→ **TASK REQUIREMENTS**
Work through the data below and copy out every line where "rounding" is found.

(Saved entries)
☆ ☆ ☆ ☆
(** * Neighbour-weighted rating prediction (collaborative-filtering notebooks)

    A shallow embedding of the two notebooks of the repository that
    predict a rating, the one on cosine similarity and the one on
    Pearson's correlation, with the part of pandas and scikit-learn they
    call.  The third notebook, on the singular value decomposition,
    predicts nothing; of it only the data and the fill of missing
    ratings by row means are here, its standardisation and decomposition
    being numerical routines.

    Numbers.  The notebooks compute with IEEE doubles, and the embedding
    reads them twice.

    - In exact arithmetic: a finite double is the real number it stands
      for, and no operation rounds.  The two kinds of non-finite values
      the notebooks can meet are kept apart from the finite ones: [NaN],
      which pandas uses for a missing rating, and the infinities, which
      numpy returns for a division of a non-zero number by zero.  Zero
      carries no sign.  The numbers are those of [R] and not of [Q]: both
      similarity measures take square roots.  Everything but [Double] is
      read this way.  Labels, missing entries, exceptions, and the order
      and the leading digits of values that lie well apart are there as
      they are in the notebooks; an equation between two computed
      numbers is one of exact arithmetic, and need not hold of the
      doubles but up to rounding.

    - In binary64: the module [Double] has the centring of a row and the
      prediction expression on the doubles themselves, every operation
      rounding to nearest as the processor does.  It is where an equation
      that rounding breaks is shown to break. *)

From Stdlib Require Import Floats.
From Stdlib Require Import Reals Lra Lia List String Bool.
Import ListNotations.

Open Scope string_scope.
Open Scope list_scope.
Open Scope R_scope.

#[local] Set Warnings "-inexact-float".

(** ** Scalars *)

Module Float.

(** A numpy [float64] scalar, in exact arithmetic: a finite one is the
    real number it stands for. *)
Inductive float : Type :=
| Fin (x : R)
| Inf (negative : bool)
| NaN.

Definition is_neg (x : R) : bool := if Rlt_dec x 0 then true else false.

Definition fadd (a b : float) : float :=
  match a, b with
  | NaN, _ | _, NaN => NaN
  | Fin x, Fin y => Fin (x + y)
  | Inf s, Fin _ => Inf s
  | Fin _, Inf s => Inf s
  | Inf s, Inf s' => if Bool.eqb s s' then Inf s else NaN
  end.

Definition fmul (a b : float) : float :=
  match a, b with
  | NaN, _ | _, NaN => NaN
  | Fin x, Fin y => Fin (x * y)
  | Inf s, Fin y => if Req_dec_T y 0 then NaN else Inf (xorb s (is_neg y))
  | Fin x, Inf s => if Req_dec_T x 0 then NaN else Inf (xorb (is_neg x) s)
  | Inf s, Inf s' => Inf (xorb s s')
  end.

(** numpy's true division: a zero divisor gives no exception but an
    infinity, or [NaN] for [0 / 0]. *)
Definition fdiv (a b : float) : float :=
  match a, b with
  | NaN, _ | _, NaN => NaN
  | Fin x, Fin y =>
      if Req_dec_T y 0
      then (if Req_dec_T x 0 then NaN else Inf (is_neg x))
      else Fin (x / y)
  | Fin _, Inf _ => Fin 0
  | Inf s, Fin y => Inf (xorb s (is_neg y))
  | Inf _, Inf _ => NaN
  end.

End Float.
Export Float.

(** ** Exceptions *)

Definition label := string.

(** [KeyError]: a label that is in no axis of the frame it is looked up in;
    the only exception a prediction expression can raise.  [ValueError]:
    scikit-learn's refusal of an array with a missing entry, with no row
    or with no column. *)
Inductive exn : Type :=
| KeyError (key : label)
| ValueError.

Inductive result (A : Type) : Type :=
| Ok (a : A)
| Raise (e : exn).
Arguments Ok {A} a.
Arguments Raise {A} e.

Definition bind {A B : Type} (m : result A) (k : A -> result B) : result B :=
  match m with
  | Ok a => k a
  | Raise e => Raise e
  end.

Notation "x <- m ;; k" := (bind m (fun x => k))
  (at level 61, m at next level, right associativity).

(** ** The part of pandas the notebooks use *)

Module Pandas.

(** A cell of a frame: a finite number, in exact arithmetic, or pandas'
    missing value. *)
Definition cell := option R.

Definition of_cell (c : cell) : float :=
  match c with
  | Some x => Fin x
  | None => NaN
  end.

Record Series : Type := mkSeries
  { s_index : list label;
    s_values : list cell }.

(** Rows are kept with their index label; every row is read along
    [columns]. *)
Record DataFrame : Type := mkFrame
  { columns : list label;
    rows : list (label * list cell) }.

Definition index (df : DataFrame) : list label := map fst (rows df).
Definition values (df : DataFrame) : list (list cell) := map snd (rows df).

Fixpoint position (k : label) (ks : list label) : option nat :=
  match ks with
  | [] => None
  | k' :: ks' =>
      if String.eqb k k' then Some O
      else option_map S (position k ks')
  end.

Fixpoint assoc {A : Type} (k : label) (l : list (label * A)) : option A :=
  match l with
  | [] => None
  | (k', a) :: l' => if String.eqb k k' then Some a else assoc k l'
  end.

(** [s[k]] *)
Definition getitem (s : Series) (k : label) : result cell :=
  match position k (s_index s) with
  | Some n => Ok (nth n (s_values s) None)
  | None => Raise (KeyError k)
  end.

(** [df.loc[u]]: the row of label [u], a series over the columns.  Row
    labels are meant to be distinct; of rows with one same label the first
    is read. *)
Definition loc (df : DataFrame) (u : label) : result Series :=
  match assoc u (rows df) with
  | Some r => Ok (mkSeries (columns df) r)
  | None => Raise (KeyError u)
  end.
(** * alx-backend-storage, 0x02-redis_basic: [exercise.py] and [web.py]

    A shallow embedding of the two modules of the repository and of the
    part of their environment they talk to (a Redis server, the Python
    built-ins [int], [str], [bytes.decode], [uuid.uuid4], [print] and
    [requests.get]), followed by the properties of the specification.

    - [Py]: exceptions, outcomes, the monad of effectful code, UTF-8 and
      integer text.
    - [Redis]: the server and the seven commands the code issues.
    - [Exercise]: [count_calls], [call_history] and the class [Cache].
    - [Web]: [count_url_access], [cache_page] and [get_page].
    - [Scenario]: concrete worlds.
    - [PyFacts], [RedisFacts], [ExerciseFacts], [WebFacts], [CacheFacts],
      [PageFacts]: the proofs.

    Conventions.
    - Python [bytes] are [string]s (sequences of 8-bit characters).
    - A Python [str] is held as its UTF-8 encoding, the form in which
      redis-py transmits it; [str.encode('utf-8')] is then the identity
      and [bytes.decode('utf-8')] is a validity check.
    - A Python [int] is an integer of any size.  The interpreter is
      CPython with its default limit on conversions between [int] and
      decimal text: [str], [repr] and [int] raise [ValueError] past
      4300 digits.
    - The server is Redis 7: integers are signed 64-bit, the clock is in
      milliseconds.
    - Python code that touches the server, the terminal or the network is
      a computation [M W A]: it maps a world [W] to an outcome (a value or
      a raised exception) and the world it leaves behind.  A raised
      exception keeps the effects performed before it. *)

From Stdlib Require Import ZArith NArith String Ascii Lia.
From Stdlib Require Import DecimalString DecimalPos DecimalN DecimalZ DecimalFacts.
From Stdlib Require Import SpecFloat.
From stdpp Require Import gmap strings list fin_maps.

Open Scope string_scope.
Open Scope Z_scope.

(** ** The interpreter: exceptions, outcomes, computations *)

Module Py.

(** The exceptions that can cross the code of the repository. *)
Inductive redis_error :=
| WRONGTYPE        (* operation against a key holding the wrong kind of value *)
| NotAnInteger     (* value is not an integer or out of range *)
| WouldOverflow    (* increment or decrement would overflow *)
| InvalidExpire.   (* invalid expire time in 'setex' command *)

Inductive exn :=
| ResponseError (e : redis_error)   (* redis.exceptions.ResponseError *)
| DataError                         (* redis.exceptions.DataError *)
| ValueError
| TypeError
| UnicodeDecodeError
| RequestException (what : string). (* requests.exceptions.* *)

Inductive result (A : Type) :=
| Ok (a : A)
| Raise (e : exn).
Arguments Ok {A} a.
Arguments Raise {A} e.

Definition M (W A : Type) : Type := W -> result A * W.

Definition ret {W A} (a : A) : M W A := fun w => (Ok a, w).
Definition raise {W A} (e : exn) : M W A := fun w => (Raise e, w).
Definition bind {W A B} (m : M W A) (k : A -> M W B) : M W B :=
  fun w => match m w with
           | (Ok a, w') => k a w'
           | (Raise e, w') => (Raise e, w')
           end.
Definition lift {W A} (r : result A) : M W A := fun w => (r, w).

(** [for x in xs: body(x)] *)
Fixpoint for_each {W A} (xs : list A) (body : A -> M W unit) : M W unit :=
  match xs with
  | [] => ret tt
  | x :: xs' => bind (body x) (fun _ => for_each xs' body)
  end.

(** *** UTF-8 *)

Definition byte_in (lo hi : N) (a : ascii) : bool :=
  ((lo <=? N_of_ascii a) && (N_of_ascii a <=? hi))%N.

Definition cont (a : ascii) : bool := byte_in 0x80 0xBF a.

(** Second byte of a three-byte sequence, by lead byte (no overlong
    forms, no surrogates). *)
Definition second3 (b0 b1 : ascii) : bool :=
  if byte_in 0xE0 0xE0 b0 then byte_in 0xA0 0xBF b1
  else if byte_in 0xED 0xED b0 then byte_in 0x80 0x9F b1
  else byte_in 0xE1 0xEF b0 && cont b1.

(** Second byte of a four-byte sequence (no overlong forms, nothing
    above U+10FFFF). *)
Definition second4 (b0 b1 : ascii) : bool :=
  if byte_in 0xF0 0xF0 b0 then byte_in 0x90 0xBF b1
  else if byte_in 0xF4 0xF4 b0 then byte_in 0x80 0x8F b1
  else byte_in 0xF1 0xF3 b0 && cont b1.

Fixpoint utf8_valid (s : string) : bool :=
  match s with
  | "" => true
  | String b0 s1 =>
      if byte_in 0x00 0x7F b0 then utf8_valid s1
      else match s1 with
           | "" => false
           | String b1 s2 =>
               if byte_in 0xC2 0xDF b0 then cont b1 && utf8_valid s2
               else match s2 with
                    | "" => false
                    | String b2 s3 =>
                        if byte_in 0xE0 0xEF b0
                        then second3 b0 b1 && cont b2 && utf8_valid s3
                        else match s3 with
                             | "" => false
                             | String b3 s4 =>
                                 second4 b0 b1 && cont b2 && cont b3
                                 && utf8_valid s4
                             end
                    end
           end
  end.

Fixpoint ascii_only (s : string) : bool :=
  match s with
  | "" => true
  | String a s' => byte_in 0x00 0x7F a && ascii_only s'
  end.

(** [b.decode('utf-8')] *)
Definition decode_utf8 (b : string) : result string :=
  if utf8_valid b then Ok b else Raise UnicodeDecodeError.

(** *** Integers as text *)

(** The decimal numeral of an integer: the text [str(n)] and [repr(n)]
    return when they return. *)
Definition numeral (z : Z) : string := NilZero.string_of_int (Z.to_int z).

(** [sys.get_int_max_str_digits()], at its default.  A conversion between
    an [int] and decimal text with more digits than this raises
    [ValueError], in either direction. *)
Definition max_str_digits : Z := 4300.
(** * Request handling of the retrieval-agent API: standalone server and
      serverless handler

    A shallow embedding of [src/local/main.py] (the Flask server) and
    [src/src/lambda_function.py] (the Lambda handler), and the properties of
    their authentication gate, query dispatch and agent bootstrap.

    Conventions.
    - Python values that travel through the handlers (the Lambda event, the
      parsed request body, the answer envelope) are JSON-shaped and modelled
      by [pyval].  Floating-point numbers are outside the model.
    - A Python [str] is a [string]; a character is a code point below 256.
    - Everything the repository does not own (the parameter store, the vector
      database and model clients, the agent's [query], [json.loads] and
      [json.dumps]) is an oracle: its outcome is an input of the model, and
      every call to a service is recorded in a call log.
    - Exceptions are the instances of Python's [Exception].
    - Logging and the two assignments to [Settings] have no outcome the
      handlers depend on and are left out. *)

From Stdlib Require Import String Ascii List ZArith Bool Lia.
From ExtLib Require Import Structures.Monad Structures.MonadExc Structures.MonadState.
Import ListNotations.
Import MonadNotation.
Local Open Scope string_scope.
Local Open Scope Z_scope.
Local Open Scope monad_scope.

Set Warnings "-register-all".

(* ===================================================================== *)
(** ** Python values and exceptions *)
(* ===================================================================== *)

Inductive pyval : Type :=
| PNone
| PBool (b : bool)
| PInt (z : Z)
| PStr (s : string)
| PList (l : list pyval)
| PDict (d : list (string * pyval)).

(** Truth value of an object, as tested by [if], [not] and [or]. *)
Definition truthy (v : pyval) : bool :=
  match v with
  | PNone => false
  | PBool b => b
  | PInt z => negb (z =? 0)
  | PStr s => negb (s =? "")%string
  | PList l => match l with [] => false | _ => true end
  | PDict d => match d with [] => false | _ => true end
  end.

(** [a or b] *)
Definition py_or (a b : pyval) : pyval := if truthy a then a else b.

(** [v == s] for a string literal [s]: only a [str] equals a [str]. *)
Definition eq_str (v : pyval) (s : string) : bool :=
  match v with
  | PStr t => (t =? s)%string
  | _ => false
  end.

(** [d.get(k)] on a dict held as an association list. *)
Fixpoint dict_get (d : list (string * pyval)) (k : string) : option pyval :=
  match d with
  | [] => None
  | (k', v) :: d' => if (k' =? k)%string then Some v else dict_get d' k
  end.

(** [d.get(k, default)] *)
Definition dict_get_default (d : list (string * pyval)) (k : string) (dflt : pyval) : pyval :=
  match dict_get d k with
  | Some v => v
  | None => dflt
  end.

Inductive exn_class : Type :=
| NameError
| IndexError
| TypeError
| AttributeError
| KeyError
| JSONDecodeError
| RecursionError
| ValueError
| HTTPException      (* raised by Flask's request parsing *)
| ServiceError.      (* raised by an external client or by the agent *)

Record exn : Type := Exn { exn_kind : exn_class; exn_str : string }.

Inductive res (A : Type) : Type :=
| Ok (a : A)
| Raise (e : exn).
Arguments Ok {A} a.
Arguments Raise {A} e.

Definition name_error (name : string) : exn :=
  Exn NameError ("name '" ++ name ++ "' is not defined").

(* ===================================================================== *)
(** ** String operations used by the token extraction *)
(* ===================================================================== *)

(** [str.isspace] on the code points below 256. *)
Definition is_space (c : ascii) : bool :=
  let n := N_of_ascii c in
  (((9 <=? n) && (n <=? 13)) || ((28 <=? n) && (n <=? 32))
   || (n =? 133) || (n =? 160))%N.

(** [s.split()]: the maximal runs of non-whitespace characters. *)
Fixpoint split_ws (s : string) : list string :=
  match s with
  | EmptyString => []
  | String c r =>
      if is_space c then split_ws r
      else match r with
           | EmptyString => [String c EmptyString]
           | String c' _ =>
               if is_space c' then String c EmptyString :: split_ws r
               else match split_ws r with
                    | w :: ws => String c w :: ws
                    | [] => [String c EmptyString]
                    end
           end
  end.

(** [s.split(sep)] for a one-character separator: never empty. *)
Fixpoint split_on (sep : ascii) (s : string) : list string :=
  match s with
  | EmptyString => [EmptyString]
  | String c r =>
      if Ascii.eqb c sep then EmptyString :: split_on sep r
      else match split_on sep r with
           | w :: ws => String c w :: ws
           | [] => [String c EmptyString]
           end
  end.

(** [s.startswith(p)] *)
Definition startswith (s p : string) : bool := prefix p s.

(** [p in s] for strings: [p] occurs in [s]. *)
Fixpoint str_contains (p s : string) : bool :=
  prefix p s ||
  match s with
  | EmptyString => false
  | String _ r => str_contains p r
  end.

Definition no_space (s : string) : Prop :=
  forallb (fun c => negb (is_space c)) (list_ascii_of_string s) = true.

Definition no_char (sep : ascii) (s : string) : Prop :=
  forallb (fun c => negb (Ascii.eqb c sep)) (list_ascii_of_string s) = true.

Definition all_space (s : string) : bool :=
  forallb is_space (list_ascii_of_string s).

(* ===================================================================== *)
(** ** The world outside the repository *)
(* ===================================================================== *)

(** The constructor calls of the agent bootstrap, in the order of the code. *)
Inductive Step : Type :=
| HttpClient (host : option string) (port : Z)
| get_collection (name : string)
| ChromaVectorStore
| OpenAIEmbedding (model key : string)
| OpenAI (model key : string)
| from_vector_store
| as_query_engine
| QueryEngineTool_from_defaults
| ReActAgent_from_tools (verbose : bool).

(** What [ReActAgent.from_tools] returns: the handle kept in [agent]. *)
Record AgentHandle : Type := {
  tool_name : string;
  tool_description : string;
  agent_verbose : bool
}.

(** What [agent.query] returns: an object that may expose a [response]
    attribute, and that has a string form [str(response)]. *)
Record AgentResponse : Type := {
  response_attr : option pyval;
  str_form : string
}.

(** Calls that leave the handler, recorded in order. *)
Inductive Call : Type :=
| SsmGetParameter (name : option string)
| Construct (s : Step)
| AgentQuery (q : pyval)
| JsonLoads (arg : pyval)
| GetJson.

(** Outcome of every call to a service during one request. *)
Record World : Type := {
  ssm_get_parameter : option string -> res string;
  construct : Step -> option exn;
  agent_query : AgentHandle -> pyval -> res AgentResponse
}.

(** [json.loads] on a [str] and [json.dumps].  [loads] gives the value
    parsed, or [None] when [json.loads] raises; [loads_raises] then gives
    the exception when it is not the [JSONDecodeError] of a text that is
    not JSON: the [RecursionError] of a text nested too deep, the
    [ValueError] of an integer with too many digits. *)
Record JsonLib : Type := {
  loads : string -> option pyval;
  loads_raises : string -> option exn;
  dumps : pyval -> string
}.

(* ===================================================================== *)
(** ** State, exceptions and call log *)
(* ===================================================================== *)

Definition M (S A : Type) : Type := S -> res A * S * list Call.

Definition m_ret {S A} (a : A) : M S A := fun s => (Ok a, s, []).

Definition m_bind {S A B} (m : M S A) (f : A -> M S B) : M S B :=
  fun s =>
    match m s with
    | (Ok a, s1, l1) => let '(r, s2, l2) := f a s1 in (r, s2, (l1 ++ l2)%list)
    | (Raise e, s1, l1) => (Raise e, s1, l1)
    end.

Definition m_raise {S A} (e : exn) : M S A := fun s => (Raise e, s, []).

(** [try: m  except Exception as e: h e] *)
Definition m_catch {S A} (m : M S A) (h : exn -> M S A) : M S A :=
  fun s =>
    match m s with
    | (Ok a, s1, l1) => (Ok a, s1, l1)
    | (Raise e, s1, l1) => let '(r, s2, l2) := h e s1 in (r, s2, (l1 ++ l2)%list)
    end.

#[global] Instance Monad_M {S} : Monad (M S) :=
  {| ret := @m_ret S; bind := @m_bind S |}.

#[global] Instance MonadExc_M {S} : MonadExc exn (M S) :=
  {| raise := @m_raise S; catch := @m_catch S |}.

#[global] Instance MonadState_M {S} : MonadState S (M S) :=
  {| get := fun s => (Ok s, s, []); put := fun s' _ => (Ok tt, s', []) |}.

(** One recorded call with a given outcome. *)
Definition call {S A} (c : Call) (r : res A) : M S A := fun s => (r, s, [c]).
☆ ☆ ☆ ☆
→ **RESPONSE TO THIS EXERCISE**
      doubles but up to rounding.
      rounding to nearest as the processor does.  It is where an equation
      that rounding breaks is shown to break. *)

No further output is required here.